勇者「春だー!! 花見に行こう魔王!!」


 がらーん


 魔王城はもぬけのからだった!


勇者「あれー? お留守ですかー? 不用心だな、魔王は。俺が預金通帳と印鑑を持ち出すとは考えないのか」


部下A「こんにちは、勇者さん」ホウキとちりとり、雑巾を手にしたガーゴイルがあらわれた!


勇者「部下A! 魔王はどうした! 魔王はどこだ! 俺は魔王を倒さにゃならん!」

部下A「人間界に行きましたよ」


勇者「!? ーーなん、だと? 俺を差し置いて花見ーー!? 魔王め、許さん! 俺をハブるとは、万死にあたたたた」


部下A「"値する"って言いたいんですか? ちなみに、お花見じゃありませんよ。世界征服ですよ」


勇者「……マジで? ところで世界征服って何? 具体的に何するの? 俺にも分かり易く説明してよ部下A」


部下A「僕にもよく分かりませんけど……、きっと、世界中の有名スイーツを無料タダで味わえたりするんじゃないですか?」


勇者「……う~ん、スイーツかぁ。ラーメン好きの俺としてはイマイチ魅力に欠けるかな」


部下A「世界征服っていうくらいだから、世界中のラーメン屋から出前を取るくらい訳ないですよ、きっと」


勇者「……でもさ、ラーメンって一度に一杯食べたらお腹いっぱいにならねぇ? 目の前に何十杯も並べられても食べきれないよ」


部下A「勇者さんは発想が庶民的すぎるんです。ちなみに、報告によると、現在、魔王様たちは西新宿にいますよ」

勇者「じゃあ、ま、世界征服を止めてくるとするか。勇者だしな」


   ☆


 降りしきる黒い雨。

 響くものは爆音。

 辺りを染めるものは黒い血ーー


魔王「クッククク、ハーッハッハ!!!」

側近「……フフフ、フハハハハ!!」

 高笑いする二人の人物が、軍隊に取り囲まれている。

 黒マントのひとりが手をかざすと、上空の攻撃ヘリが落ち、戦車が何台も吹き飛んだ。


魔王「……フフン、人間どもの技術力とはこの程度なのか。ーー紙のような装甲だ」

側近「魔王様、ここはわたくしだけで十分。……フフ、そこで昼寝でもなさっていて下さい」


魔王「馬鹿をいえ。こんな楽しい遊びを独り占めにする気か?」


 側近が羽を広げ、魔術を起動させる。

 武装した兵士たちが百人ほど灰になった。

側近「他愛もない……」


 爆撃機の新手が空を埋め、歩兵と戦車の群れが二人に押し寄せるーー、しかし、それは二人に届くよりも前に、次々に撃破されていった。

 焦げ臭い匂いが辺りに漂うーー


 そのときだ。

 居並ぶ兵士たちの向こうから、何かが二人のほうへ進んできた。


側近「あれはーー。魔王様」

魔王「何ーー? 木が、動いている?」


 大きな桜の木だ。

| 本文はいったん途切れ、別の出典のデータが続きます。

(** * DistilRoBERTa with interchange interventions and distillation losses

    A shallow embedding of [distillation/models/modeling_distilroberta.py]:
    head pruning, the sinusoidal position table, the activation interchange
    of [Transformer.forward], the input check of [DistilRobertaModel.forward]
    and the loss composition of [DistilRobertaForMaskedLM.forward].

    Tensors are nested lists; tensor entries are real numbers (the exact
    arithmetic the floating-point kernels approximate).  Python exceptions
    are the left summand of [result]. *)

From Stdlib Require Import ZArith Reals Lra Lia.
From stdpp Require Import gmap strings list.

(** ** Python exceptions and the error monad *)

Inductive exn : Type :=
  | ZeroDivisionError
  | IndexError
  | KeyError
  | TypeError
  | AttributeError
  | AssertionError
  | RuntimeError
  | ValueError (msg : string).

Definition result (A : Type) : Type := exn + A.

Definition ret {A} (a : A) : result A := inr a.
Definition raise {A} (e : exn) : result A := inl e.

Definition bind {A B} (k : A → result B) (r : result A) : result B :=
  match r with
  | inl e => inl e
  | inr a => k a
  end.

#[global] Instance result_ret : MRet result := @ret.
#[global] Instance result_bind : MBind result := @bind.
#[global] Instance result_fmap : FMap result :=
  λ A B (f : A → B) (r : result A), bind (λ a, ret (f a)) r.

(** [assert c] of Python. *)
Definition assert (c : bool) : result unit :=
  if c then ret tt else raise AssertionError.

(** [a // b] on non-negative integers. *)
Definition floordiv (a b : nat) : result nat :=
  if decide (b = 0) then raise ZeroDivisionError else ret (a / b).

(** ** Head pruning: [MultiHeadSelfAttention.prune_heads] *)

Module Prune.

(** An [nn.Linear] layer, by the shape of its weight
    [(out_features, in_features)]. *)
Record Linear : Type := mkLinear {
  in_features : nat;
  out_features : nat
}.

Record MultiHeadSelfAttention : Type := mkAttention {
  num_attention_heads : nat;
  dim : nat;
  q_lin : Linear;
  k_lin : Linear;
  v_lin : Linear;
  out_lin : Linear;
  pruned_heads : gset nat
}.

満開のそれが、戦場にはらはらと花びらを落として進んでくる。

 ーー砲撃が、やんだ。

 爆音がやんだ。

 静寂が辺りを支配するーー


勇者「……、魔王」

魔王「勇者……」


勇者「……お前が世界の有名スイーツを食べ漁りたい気持ちは解る。俺だってラーメンが好きだーー、愛しているといっていい。だがな、魔王ーー」


 ゆうしゃは 桜の木を掲げた!


勇者「花見の季節に花見をしないなんて、お前は間違っている。そんなの世界征服じゃないーー、ただの超過労働だーー、そうだろう、魔王軍の皆」

魔物たち「……」


勇者「俺は桜が好きだ。花見団子も好きだ。なぁ、魔王。今日はこの桜の木に免じて、世界征服は明日にしないか」

魔王「勇者よ……」

魔物たち「グルルルル……」


 どかーん!!

 突如、爆音が響く。爆弾が上空から降ってきた。


勇者「……あれじゃね? お前兵隊さんに嫌われてね?」

魔王「まあな、魔王だからな。勇者よ、花見はまた今度だ! 花見団子を用意して待っているぞ!!」

側近「どうせ、わたくしに作らせるんでしょう!! ーーああ、せっかく珍しく魔王様が世界征服に乗り気でしたのに……」


人間兵士「撃てぇ! 撃て撃て撃てー!!」


勇者「……あれじゃね? コレ、俺も撃たれてね? ホーミング・ミサイルが直撃とかマジで痛い。いた、イタタタタ」


どかーん! どこーん!

魔王「……フッ、我は夕方の魔法少女アニメを見ねばならん……、今日はこのくらいにしておいてやる。次はーー、覚悟することだ」


 側近が転移魔術を発動させた!

 二人の姿が虚空にかき消える!


兵士たち「……」

兵士たち「……た、助かった……、のか? 俺たち」


 雨は止み、雲間から太陽の光が差し込んできた。


   ☆


 数日後。


魔王「花見、か。日本酒とは美味いものだな」

勇者「魔王ーー! ネクタイだ! ネクタイを頭に巻け! さもなくばこの卵焼きは食わさん!!」


部下A「縞々柄からウサギちゃん柄まで色々ありますよー。どのネクタイがいいですか、魔王様?」

側近「わたくしの歌をお聴きなさい! ボェ~~!!」


おしまい。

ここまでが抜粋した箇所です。